The prevalence of sepsis caused by gram-positive organisms is increasing (10). Streptococcus pneumoniae is the major pathogen causing invasive diseases, including sepsis, meningitis, and pneumonia (8, 33). Little is known about the components of gram-positive bacteria responsible for the host NO response. Two cell wall components of Staphylococcus aureus, lipoteichoic acid and peptidoglycan, have been reported to cause induction of NO, shock, and organ injury (6, 17). In S. pneumoniae, pneumococcal cell walls have been shown to stimulate NO production in vitro (4, 9, 18, 28); however, the specific component or components of pneumococci responsible for induction of iNOS or NO production are unknown. Here we analyze which factors of live pneumococci contribute to NO stimulation in murine macrophages.
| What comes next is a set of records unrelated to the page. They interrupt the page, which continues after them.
(** * Gate synthesis environment ([games/1qbg_1qbsys_simple.py])

    A shallow embedding of the [GateSynthesis] class: the action catalogue,
    the two gate appliers, the observation encoder, the convergence test and
    the [reset]/[step] methods, together with the part of NumPy they call
    ([np.transpose], [ndarray.reshape], [np.tensordot], [np.allclose]).
    The training configuration [MuZeroConfig], the forwarding wrapper [Game]
    and [render] are left out.

    Scalars are exact complex numbers over [R]: rounding, infinities and NaN
    of [complex128] are outside the model.  Arrays are values (shape and
    row-major data); the class never writes into an array, it only rebinds
    [self.curr_unitary_op] to the fresh result of [np.tensordot]/[np.transpose],
    so the aliasing created by [self.curr_unitary_op = self.init_unitary_op]
    is unobservable.  Qubit numbers and axes are natural numbers, as the
    catalogue only produces them from [range]; action indices are integers,
    negative ones included. *)

From Stdlib Require Import String.
From Stdlib Require Import List ZArith Reals Lra Lia Bool Arith PeanoNat.
Import ListNotations.
Local Open Scope string_scope.
Local Open Scope list_scope.
Local Open Scope nat_scope.

Set Implicit Arguments.

(* ================================================================= *)
(** ** Python outcomes *)

Inductive exn : Type :=
| IndexError (msg : string)
| TypeError (msg : string)
| ValueError (msg : string)
| AxisError (msg : string).

Inductive outcome (A : Type) : Type :=
| Return (a : A)
| Raise (e : exn).

Arguments Return {A} a.
Arguments Raise {A} e.

Definition obind {A B} (o : outcome A) (k : A -> outcome B) : outcome B :=
  match o with
  | Return a => k a
  | Raise e => Raise e
  end.

Declare Scope outcome_scope.
Delimit Scope outcome_scope with outcome.
Notation "x <- o ;; k" := (obind o (fun x => k))
  (at level 61, o at next level, right associativity) : outcome_scope.

(** [l[i]] on a Python list: negative indices count from the end. *)
Definition list_getitem {A} (l : list A) (i : Z) : outcome A :=
  let n := Z.of_nat (length l) in
  let j := if (i <? 0)%Z then (i + n)%Z else i in
  if ((0 <=? j) && (j <? n))%Z then
    match nth_error l (Z.to_nat j) with
    | Some x => Return x
    | None => Raise (IndexError "list index out of range")
    end
  else Raise (IndexError "list index out of range").

(** [lst.insert(i, x)] for [i >= 0]. *)
Definition list_insert {A} (i : nat) (x : A) (l : list A) : list A :=
  firstn i l ++ x :: skipn i l.

(** [lst[:-n]]. *)
Definition drop_last {A} (n : nat) (l : list A) : list A :=
  firstn (length l - n) l.

(** [lst.index(m)], with [len(lst)] when [m] is absent. *)
Fixpoint index_of (m : nat) (l : list nat) : nat :=
  match l with
  | [] => 0
  | x :: l' => if x =? m then 0 else S (index_of m l')
  end.

Fixpoint nodupb (l : list nat) : bool :=
  match l with
  | [] => true
  | x :: l' => negb (existsb (Nat.eqb x) l') && nodupb l'
  end.

(** Equality of two tuples of integers. *)
Fixpoint shape_eqb (s t : list nat) : bool :=
  match s, t with
  | [], [] => true
  | x :: s', y :: t' => (x =? y) && shape_eqb s' t'
  | _, _ => false
  end.

(* ================================================================= *)
(** ** Complex scalars *)

Record complex : Type := mkC { Re : R; Im : R }.

Definition C0 : complex := mkC 0 0.
Definition C1 : complex := mkC 1 0.
Definition Ci : complex := mkC 0 1.

Definition Cadd (x y : complex) : complex := mkC (Re x + Re y) (Im x + Im y).
Definition Csub (x y : complex) : complex := mkC (Re x - Re y) (Im x - Im y).
Definition Cmul (x y : complex) : complex :=
  mkC (Re x * Re y - Im x * Im y) (Re x * Im y + Im x * Re y).
Definition Cabs (x : complex) : R := sqrt (Re x * Re x + Im x * Im x).

Definition Csum (l : list complex) : complex := fold_left Cadd l C0.

Definition Rleb (x y : R) : bool := if Rle_dec x y then true else false.

Class Dflt (A : Type) : Type := dflt : A.
#[export] Instance Dflt_complex : Dflt complex := C0.
#[export] Instance Dflt_R : Dflt R := 0%R.

(* ================================================================= *)
(** ** The fragment of NumPy used by the class *)

Module np.

Record ndarray (A : Type) : Type := mk_ndarray {
  shape : list nat;
  data : list A       (* row-major (C order) *)
}.

Arguments mk_ndarray {A} shape data.

Definition ndim {A} (a : ndarray A) : nat := length (shape a).

Definition prod_shape (sh : list nat) : nat := fold_right Nat.mul 1 sh.

Definition size {A} (a : ndarray A) : nat := prod_shape (shape a).

(** Offset of a multi-index in row-major order. *)
Fixpoint ravel (sh idx : list nat) : nat :=
  match sh, idx with
  | _ :: sh', i :: idx' => i * prod_shape sh' + ravel sh' idx'
  | _, _ => 0
  end.

(** All multi-indices of a shape, in row-major order. *)
Fixpoint indices (sh : list nat) : list (list nat) :=
  match sh with
  | [] => [[]]
  | d :: sh' => flat_map (fun i => map (cons i) (indices sh')) (seq 0 d)
  end.

Definition get {A} `{Dflt A} (a : ndarray A) (idx : list nat) : A :=
  nth (ravel (shape a) idx) (data a) dflt.

Definition tabulate {A} (sh : list nat) (f : list nat -> A) : ndarray A :=
  mk_ndarray sh (map f (indices sh)).

(** [idx] is a valid multi-index for shape [sh]. *)
Definition in_shape (idx sh : list nat) : Prop := Forall2 lt idx sh.

(** Index read in the argument of [np.transpose(a, axes)] for the index
    [idx] of the result: component [axes[k]] of the source is [idx[k]]. *)
Definition transpose_index (nd : nat) (axes idx : list nat) : list nat :=
  map (fun m => nth (index_of m axes) idx 0) (seq 0 nd).

(** [np.transpose(a, axes)]: axis [k] of the result is axis [axes[k]] of [a]. *)
Definition transpose {A} `{Dflt A} (a : ndarray A) (axes : list nat)
  : outcome (ndarray A) :=
  if negb (length axes =? ndim a) then
    Raise (ValueError "axes don't match array")
  else if negb (forallb (fun k => k <? ndim a) axes) then
    Raise (AxisError "axis is out of bounds for array")
  else if negb (nodupb axes) then
    Raise (ValueError "repeated axis in transpose")
  else
    Return (tabulate (map (fun k => nth k (shape a) 0) axes)
                     (fun idx => get a (transpose_index (ndim a) axes idx))).

(** [a.reshape(newshape)]: same elements in row-major order. *)
Definition reshape {A} (a : ndarray A) (newshape : list nat)
  : outcome (ndarray A) :=
  if prod_shape newshape =? size a then
    Return (mk_ndarray newshape (data a))
  else Raise (ValueError "cannot reshape array").

Definition real (a : ndarray complex) : ndarray R :=
  mk_ndarray (shape a) (map Re (data a)).

Definition imag (a : ndarray complex) : ndarray R :=
  mk_ndarray (shape a) (map Im (data a)).

(** [np.array([a, b])] for two arrays of one shape. *)
Definition array2 {A} (a b : ndarray A) : ndarray A :=
  mk_ndarray (2 :: shape a) (data a ++ data b).

(** The loop of [tensordot] comparing the contracted dimensions pairwise. *)
Fixpoint axes_agree (as_ bs axes_a axes_b : list nat) : outcome bool :=
  match axes_a, axes_b with
  | ka :: ra, kb :: rb =>
      match nth_error as_ ka, nth_error bs kb with
      | Some da, Some db =>
          if da =? db then axes_agree as_ bs ra rb else Return false
      | _, _ => Raise (IndexError "tuple index out of range")
      end
  | _, _ => Return true
  end.

Definition notin (nd : nat) (axes : list nat) : list nat :=
  filter (fun k => negb (existsb (Nat.eqb k) axes)) (seq 0 nd).

(** [np.tensordot(a, b, axes=(axes_a, axes_b))]: the contracted axes of [a]
    are moved to the end, those of [b] to the front, and the two are
    multiplied as matrices; the result carries the free axes of [a] followed
    by the free axes of [b]. *)
Definition tensordot (a b : ndarray complex) (axes_a axes_b : list nat)
  : outcome (ndarray complex) :=
  (equal <- (if length axes_a =? length axes_b
             then axes_agree (shape a) (shape b) axes_a axes_b
             else Return false) ;;
   if negb equal then Raise (ValueError "shape-mismatch for sum") else
   let notin_a := notin (ndim a) axes_a in
   let newaxes_a := notin_a ++ axes_a in
   let olda := map (fun k => nth k (shape a) 0) notin_a in
   let notin_b := notin (ndim b) axes_b in
   let newaxes_b := axes_b ++ notin_b in
   let oldb := map (fun k => nth k (shape b) 0) notin_b in
   let sumdims := map (fun k => nth k (shape a) 0) axes_a in
   at_ <- transpose a newaxes_a ;;
   bt <- transpose b newaxes_b ;;
   Return (tabulate (olda ++ oldb)
             (fun idx =>
                let ia := firstn (length olda) idx in
                let ib := skipn (length olda) idx in
                Csum (map (fun js => Cmul (get at_ (ia ++ js)) (get bt (js ++ ib)))
                          (indices sumdims)))))%outcome.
We found that pneumolysin (Pln), a pore-forming hemolysin, is the primary component of live pneumococci stimulating NO production in macrophages.
MATERIALS AND METHODS
Cell culture and reagents.
RAW 264.7 cells were purchased from the American Type Culture Collection (Rockville, Md.) and were cultured in Dulbecco minimal essential medium (DMEM) (BioWhittaker, Walkersville, Md.) supplemented with 10% fetal bovine serum (BioWhittaker) and 2 mM l-glutamine (Gibco BRL, Grand Island, N.Y.) without antibiotics or indicator dye in a 37°C incubator with 5% CO2. RAW cells were confirmed to be negative for Mycoplasma (Geneprobe; Fisher Scientific, Atlanta, Ga.) and endotoxin (Limulus amebocyte lysate, QCL-1000 kit; BioWhittaker). IRF-1−/− (22) and IFN-γR−/− (15) mice were obtained from Jackson Laboratory (Bar Harbor, Me.). IFN-γR−/− mice are on a 129/BL6 background. IRF-1−/− mice have been backcrossed onto the C57BL/6 background for six generations and one further generation by P.J.M. Mice were housed and bred under specific-pathogen-free conditions at St. Jude Children’s Research Hospital Animal Resource Center. Murine peritoneal macrophages were harvested 4 days after intraperitoneal injection of 3 ml of 3% thioglycolate broth. Erythrocytes were removed by hypotonic lysis, and a sample of cells was stained following cytospin. Preparations were >90% macrophages. Peritoneal macrophages were washed and resuspended in RPMI medium (Gibco BRL) containing 10% fetal calf serum and plated in 24-well plates at 2 × 106 cells per well. Adherent monolayers were treated with the agents described in the legends to Fig. 4 and 5 for 18 h.
FIG. 4.
Stimulation of iNOS production by Pln is dependent on the IFN-γ signaling pathway. Peritoneally derived inflammatory macrophages were isolated from wild-type, IRF-1−/−, or IFN-γR−/− mice as described in Materials and Methods. Wild-type cells derived from C57BL/6 or 129/BL6 mice responded in similar fashions to the stimulants indicated. Wild-type results shown are from cells derived from C57BL/6 mice. Cells were stimulated with the different agents shown at the top of each panel for 18 h, and cell lysates were prepared. iNOS (A) and IRF-1 (B) were detected by immunoblotting. The adapter protein Grb-2, whose levels do not fluctuate in macrophages (25a), was used as a loading control and was detected by immunoblotting (C). Panel D shows a simplified diagram of some of the key components required for iNOS expression. Note that in the highest concentrations of Pln, there is less total protein loaded, which reflects Pln-induced toxicity to the cells. The molecular masses of the proteins are as follows: iNOS, ∼130 kDa; IRF-1, ∼43 kDa; and Grb-2, ∼26 kDa. Final concentrations of agonists used were as follows: LPS, 50 and 200 ng/ml; IFN-γ, 2 ng/ml in all cases; and recombinant Pln, 1.25, 2.5, 5, and 12.5 μg/ml. Data are representative of two independent experiments.
FIG. 5.
Pln is a general inflammatory agonist of macrophages. Peritoneally derived inflammatory macrophages were isolated from wild-type, IRF-1−/−, or IFN-γR−/− mice, as described in Materials and Methods, and stimulated with the different agents shown as described for Fig. 4. Concentrations of agonists were the same for Fig. 4. IL-6 (A) and TNF-α (C) were measured by ELISA and are reported as means from quadruplicate measurements. COX-2 was measured by immunoblotting as described in the legend to Fig. 4. Note that macrophages from IFN-γR−/− mice did not produce any detectable TNF-α under these conditions. Data are representative of two independent experiments.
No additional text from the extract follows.